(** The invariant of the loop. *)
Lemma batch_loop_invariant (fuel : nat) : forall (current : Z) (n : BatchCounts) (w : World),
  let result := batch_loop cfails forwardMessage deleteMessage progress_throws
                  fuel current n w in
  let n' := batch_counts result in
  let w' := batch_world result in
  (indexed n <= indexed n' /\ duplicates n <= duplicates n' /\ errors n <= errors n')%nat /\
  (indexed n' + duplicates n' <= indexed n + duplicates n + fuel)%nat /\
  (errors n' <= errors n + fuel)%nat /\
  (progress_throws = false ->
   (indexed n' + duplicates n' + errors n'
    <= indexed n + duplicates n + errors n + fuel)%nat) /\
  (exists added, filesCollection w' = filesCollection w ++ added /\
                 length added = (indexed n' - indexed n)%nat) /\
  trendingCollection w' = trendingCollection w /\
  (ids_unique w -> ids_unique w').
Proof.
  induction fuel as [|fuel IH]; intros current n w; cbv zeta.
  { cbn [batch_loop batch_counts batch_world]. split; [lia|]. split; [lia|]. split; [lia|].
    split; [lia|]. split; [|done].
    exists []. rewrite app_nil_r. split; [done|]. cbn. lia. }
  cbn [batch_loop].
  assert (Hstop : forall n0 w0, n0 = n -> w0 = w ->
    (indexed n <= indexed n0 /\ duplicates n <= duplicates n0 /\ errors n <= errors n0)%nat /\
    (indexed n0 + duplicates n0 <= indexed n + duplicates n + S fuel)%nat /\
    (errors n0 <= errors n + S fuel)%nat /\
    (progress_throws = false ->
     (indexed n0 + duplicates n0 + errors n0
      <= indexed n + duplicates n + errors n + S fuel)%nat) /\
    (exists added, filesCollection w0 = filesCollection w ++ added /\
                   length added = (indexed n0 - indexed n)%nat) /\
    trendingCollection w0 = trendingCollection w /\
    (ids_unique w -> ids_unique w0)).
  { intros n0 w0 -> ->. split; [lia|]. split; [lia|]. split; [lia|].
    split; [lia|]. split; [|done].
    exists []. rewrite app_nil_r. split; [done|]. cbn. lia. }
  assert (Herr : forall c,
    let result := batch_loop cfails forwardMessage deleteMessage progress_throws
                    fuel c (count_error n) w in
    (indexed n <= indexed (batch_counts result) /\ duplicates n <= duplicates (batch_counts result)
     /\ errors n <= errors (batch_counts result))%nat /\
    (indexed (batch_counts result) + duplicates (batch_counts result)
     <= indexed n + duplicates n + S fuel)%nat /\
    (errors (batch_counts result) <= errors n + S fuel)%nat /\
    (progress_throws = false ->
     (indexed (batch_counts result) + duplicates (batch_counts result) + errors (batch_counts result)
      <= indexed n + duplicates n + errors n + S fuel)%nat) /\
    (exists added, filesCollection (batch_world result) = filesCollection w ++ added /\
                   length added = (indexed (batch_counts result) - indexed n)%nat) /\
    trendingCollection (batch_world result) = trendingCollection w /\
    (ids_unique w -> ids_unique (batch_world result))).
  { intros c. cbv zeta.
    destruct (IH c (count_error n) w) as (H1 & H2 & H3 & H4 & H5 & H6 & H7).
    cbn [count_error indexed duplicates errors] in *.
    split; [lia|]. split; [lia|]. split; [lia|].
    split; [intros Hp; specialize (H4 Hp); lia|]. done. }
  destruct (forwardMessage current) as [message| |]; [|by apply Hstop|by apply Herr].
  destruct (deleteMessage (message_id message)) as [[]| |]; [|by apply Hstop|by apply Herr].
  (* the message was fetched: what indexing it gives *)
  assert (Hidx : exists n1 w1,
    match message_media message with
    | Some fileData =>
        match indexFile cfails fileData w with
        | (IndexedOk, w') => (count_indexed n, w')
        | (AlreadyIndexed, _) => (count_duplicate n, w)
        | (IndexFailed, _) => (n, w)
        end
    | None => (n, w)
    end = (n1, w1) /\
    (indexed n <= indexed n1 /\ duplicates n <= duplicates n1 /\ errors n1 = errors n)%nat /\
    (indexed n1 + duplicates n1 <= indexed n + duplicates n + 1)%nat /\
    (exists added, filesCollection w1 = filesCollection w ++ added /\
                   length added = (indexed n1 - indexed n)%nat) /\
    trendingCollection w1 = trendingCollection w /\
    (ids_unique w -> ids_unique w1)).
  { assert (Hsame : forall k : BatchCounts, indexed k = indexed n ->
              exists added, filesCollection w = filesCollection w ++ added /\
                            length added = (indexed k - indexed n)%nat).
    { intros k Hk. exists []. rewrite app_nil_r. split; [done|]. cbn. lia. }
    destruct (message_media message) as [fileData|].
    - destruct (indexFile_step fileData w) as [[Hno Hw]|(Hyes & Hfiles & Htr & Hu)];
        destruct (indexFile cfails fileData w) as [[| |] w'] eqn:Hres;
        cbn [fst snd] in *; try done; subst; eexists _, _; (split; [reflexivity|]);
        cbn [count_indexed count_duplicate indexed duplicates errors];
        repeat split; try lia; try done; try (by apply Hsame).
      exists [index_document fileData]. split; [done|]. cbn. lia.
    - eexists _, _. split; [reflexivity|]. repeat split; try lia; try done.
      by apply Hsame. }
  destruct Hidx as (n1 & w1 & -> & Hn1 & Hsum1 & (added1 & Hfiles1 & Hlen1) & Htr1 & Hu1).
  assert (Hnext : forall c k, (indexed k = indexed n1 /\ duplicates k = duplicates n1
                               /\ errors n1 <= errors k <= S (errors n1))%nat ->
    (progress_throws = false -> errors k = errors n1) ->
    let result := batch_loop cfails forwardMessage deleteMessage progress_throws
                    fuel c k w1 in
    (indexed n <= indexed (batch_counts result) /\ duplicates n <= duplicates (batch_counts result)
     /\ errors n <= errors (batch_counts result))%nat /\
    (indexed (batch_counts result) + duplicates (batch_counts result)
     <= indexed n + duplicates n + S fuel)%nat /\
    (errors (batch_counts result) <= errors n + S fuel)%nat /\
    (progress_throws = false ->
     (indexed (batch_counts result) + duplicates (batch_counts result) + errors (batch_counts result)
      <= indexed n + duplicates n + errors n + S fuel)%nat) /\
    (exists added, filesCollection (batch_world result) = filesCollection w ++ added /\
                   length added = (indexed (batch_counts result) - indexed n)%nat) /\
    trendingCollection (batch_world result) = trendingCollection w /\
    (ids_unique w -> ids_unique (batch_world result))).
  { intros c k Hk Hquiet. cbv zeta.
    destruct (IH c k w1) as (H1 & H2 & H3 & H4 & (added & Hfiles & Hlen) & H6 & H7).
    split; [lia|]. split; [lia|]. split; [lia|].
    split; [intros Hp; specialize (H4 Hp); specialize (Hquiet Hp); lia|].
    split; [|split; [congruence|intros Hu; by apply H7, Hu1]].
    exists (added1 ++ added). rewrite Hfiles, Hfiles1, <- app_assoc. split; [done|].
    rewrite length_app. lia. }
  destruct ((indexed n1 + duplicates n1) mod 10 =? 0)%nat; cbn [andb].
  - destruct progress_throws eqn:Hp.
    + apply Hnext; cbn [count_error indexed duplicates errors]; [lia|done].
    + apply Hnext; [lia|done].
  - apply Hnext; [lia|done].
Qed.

*WHAT IS REQUIRED*. What is the number of lines in the listing that contain the word "Hnext"? Give that number and nothing else.

*SOLVED PROBLEM*. 4